Advanced “Zero-Click” Malware Deployment
The RomCom group, notorious for its ties to Russian state-sponsored cyberattacks, has successfully combined two zero-day exploits to bypass traditional security measures. By directing victims to a malicious website controlled by the threat actors, the group can remotely install their signature backdoor malware without requiring any user interaction or suspicious downloads.
ESET researchers Damien Schaeffer and Romain Dumont highlighted the high level of sophistication in this campaign, noting that the group’s ability to develop stealthy attack methods poses a significant threat to organizations and individuals alike.

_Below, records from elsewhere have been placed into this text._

Definition order_by_created_at_desc (rows : list Task.t) : list Task.t :=
  foldr insert_desc [] rows.

Definition status_matches (status_filter : option string) (t : Task.t)
  : bool :=
  match status_filter with
  | Some f =>
      if String.eqb f "pending" then negb (Task.is_completed t)
      else if String.eqb f "completed" then Task.is_completed t
      else true
  | None => true
  end.

Definition owned_by (user_id : UUID) (t : Task.t) : bool :=
  bool_decide (Task.user_id t = user_id).

Definition has_id (task_id : UUID) (t : Task.t) : bool :=
  bool_decide (Task.id t = task_id).

Definition get_tasks (user_id : UUID) (status_filter : option string)
  : M (list Task.t) :=
  rows <~ get_tasks_table ;;
  emit (TaskStore Select) ;;;
  ret (order_by_created_at_desc
         (List.filter
            (fun t => owned_by user_id t && status_matches status_filter t)
            rows)).

(** [scalar_one_or_none()]: ids are primary keys, so at most one row. *)
Definition get_task (task_id user_id : UUID) : M (option Task.t) :=
  rows <~ get_tasks_table ;;
  emit (TaskStore Select) ;;;
  ret (List.find (fun t => has_id task_id t && owned_by user_id t) rows).

(** [session.refresh(task)]: the row is read back. *)
Definition refresh (task : Task.t) : M Task.t :=
  emit (TaskStore Select) ;;; ret task.

Definition create_task (user_id : UUID) (task_data : TaskCreate.t)
  : M Task.t :=
  id <~ uuid4 ;;
  created_at <~ utcnow ;;
  updated_at <~ utcnow ;;
  let task :=
    Task.mk id user_id
      (strip (TaskCreate.title task_data))
      (match TaskCreate.description task_data with
       | Some d => if String.eqb d "" then None else Some (strip d)
       | None => None
       end)
      false created_at updated_at in
  rows <~ get_tasks_table ;;
  set_tasks_table (rows ++ [task]) ;;;
  emit (TaskStore Insert) ;;;
  refresh task.

(** Committing a changed row: the row with its id is replaced. *)
Definition commit_row (task : Task.t) : M unit :=
  rows <~ get_tasks_table ;;
  set_tasks_table
    (map (fun r => if has_id (Task.id task) r then task else r) rows) ;;;
  emit (TaskStore Update).

Definition update_task (task : Task.t) (task_data : TaskUpdate.t)
  : M Task.t :=
  let title :=
    match TaskUpdate.title task_data with
    | Some t => strip t
    | None => Task.title task
    end in
  let description :=
    match TaskUpdate.description task_data with
    | Some d => if String.eqb (strip d) "" then None else Some (strip d)
    | None => Task.description task
    end in
  now <~ utcnow ;;
  let task :=
    Task.mk (Task.id task) (Task.user_id task) title description
      (Task.is_completed task) (Task.created_at task) now in
  commit_row task ;;;
  refresh task.

Definition toggle_task_completion (task : Task.t) : M Task.t :=
  now <~ utcnow ;;
  let task :=
    Task.mk (Task.id task) (Task.user_id task) (Task.title task)
      (Task.description task) (negb (Task.is_completed task))
      (Task.created_at task) now in
  commit_row task ;;;
  refresh task.

Definition delete_task (task : Task.t) : M unit :=
  rows <~ get_tasks_table ;;
  set_tasks_table
    (List.filter (fun r => negb (has_id (Task.id task) r)) rows) ;;;
  emit (TaskStore Delete).

End TaskService.
End task_service.

(** ** src/api/tasks.py *)

Section Tasks.
Context `{J : Jose} `{U : UuidLib} `{C : Coercions}.

(** [settings.BETTER_AUTH_SECRET] *)
Variable BETTER_AUTH_SECRET : string.

(** The call of [verify_user_access] in an endpoint: it raises, or returns
    and the ghost event is recorded. *)
Definition check_user_access (user_id : UUID)
    (current_user : AuthenticatedUser.t) : M unit :=
  lift (verify_user_access user_id current_user) ;;;
  emit (AccessGranted user_id current_user).

Definition task_not_found : exn :=
  HTTPException 404 "NOT_FOUND" "Task not found" [].

Definition get_tasks (user_id : UUID) (current_user : AuthenticatedUser.t)
    (status : option string) : M (list Task.t) :=
  check_user_access user_id current_user ;;;
  tasks <~ task_service.get_tasks user_id status ;;
  ret tasks.

Definition create_task (user_id : UUID) (task_data : TaskCreate.t)
    (current_user : AuthenticatedUser.t) : M Task.t :=
  check_user_access user_id current_user ;;;
  task <~ task_service.create_task user_id task_data ;;
  ret task.

Definition get_task (user_id task_id : UUID)
    (current_user : AuthenticatedUser.t) : M Task.t :=
  check_user_access user_id current_user ;;;
  task <~ task_service.get_task task_id user_id ;;
  match task with
  | None => raise task_not_found
  | Some task => ret task
  end.

Definition update_task (user_id task_id : UUID) (task_data : TaskUpdate.t)
    (current_user : AuthenticatedUser.t) : M Task.t :=
  check_user_access user_id current_user ;;;
  task <~ task_service.get_task task_id user_id ;;
  match task with
  | None => raise task_not_found
  | Some task =>
      updated_task <~ task_service.update_task task task_data ;;
      ret updated_task
  end.

Definition delete_task (user_id task_id : UUID)
    (current_user : AuthenticatedUser.t) : M unit :=
  check_user_access user_id current_user ;;;
  task <~ task_service.get_task task_id user_id ;;
  match task with
  | None => raise task_not_found
  | Some task => task_service.delete_task task ;;; ret tt
  end.

Definition toggle_task_completion (user_id task_id : UUID)
    (current_user : AuthenticatedUser.t) : M Task.t :=
  check_user_access user_id current_user ;;;
  task <~ task_service.get_task task_id user_id ;;
  match task with
  | None => raise task_not_found
  | Some task =>
      updated_task <~ task_service.toggle_task_completion task ;;
      ret updated_task
  end.

(** The protected requests of the tasks router. *)
Inductive task_request : Type :=
  | GetTasks (user_id : UUID) (status : option string)
  | CreateTask (user_id : UUID) (task_data : TaskCreate.t)
  | GetTask (user_id task_id : UUID)
  | UpdateTask (user_id task_id : UUID) (task_data : TaskUpdate.t)
  | DeleteTask (user_id task_id : UUID)
  | ToggleTaskCompletion (user_id task_id : UUID).

Definition request_user_id (req : task_request) : UUID :=
  match req with
  | GetTasks user_id _ | CreateTask user_id _ | GetTask user_id _
  | UpdateTask user_id _ _ | DeleteTask user_id _
  | ToggleTaskCompletion user_id _ => user_id
  end.

Inductive task_response : Type :=
  | TaskList (tasks : list Task.t)
  | TaskItem (task : Task.t)
  | NoContent.

(** The endpoint a request is routed to. *)
Definition endpoint (req : task_request) (current_user : AuthenticatedUser.t)
  : M task_response :=
  match req with
  | GetTasks user_id status =>
      r <~ get_tasks user_id current_user status ;; ret (TaskList r)
  | CreateTask user_id task_data =>
      r <~ create_task user_id task_data current_user ;; ret (TaskItem r)
  | GetTask user_id task_id =>
      r <~ get_task user_id task_id current_user ;; ret (TaskItem r)
  | UpdateTask user_id task_id task_data =>
      r <~ update_task user_id task_id task_data current_user ;;
      ret (TaskItem r)
  | DeleteTask user_id task_id =>
      delete_task user_id task_id current_user ;;; ret NoContent
  | ToggleTaskCompletion user_id task_id =>
      r <~ toggle_task_completion user_id task_id current_user ;;
      ret (TaskItem r)
  end.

Scope and Impact of the Campaign
RomCom has a history of targeting entities allied with Ukraine and recently gained notoriety for a ransomware attack against Japanese tech giant Casio. In this latest widespread campaign, investigators estimate the number of potential victims ranges from isolated cases to as many as 250 targets per country, primarily concentrated in Western regions.
Remediation and Patch Status
Upon discovery, security teams moved quickly to mitigate the threat:
- Firefox: Mozilla released a security patch on October 9, immediately following ESET’s disclosure. While the Tor Browser shares the same codebase, there is currently no evidence suggesting it was compromised in this specific operation.
- Windows: Microsoft issued a fix for the vulnerability on November 12. The bug was initially identified by Google’s Threat Analysis Group, which officially reported the issue to Microsoft. Industry experts suggest the exploit may have been utilized in other government-backed intelligence operations beyond the RomCom campaign.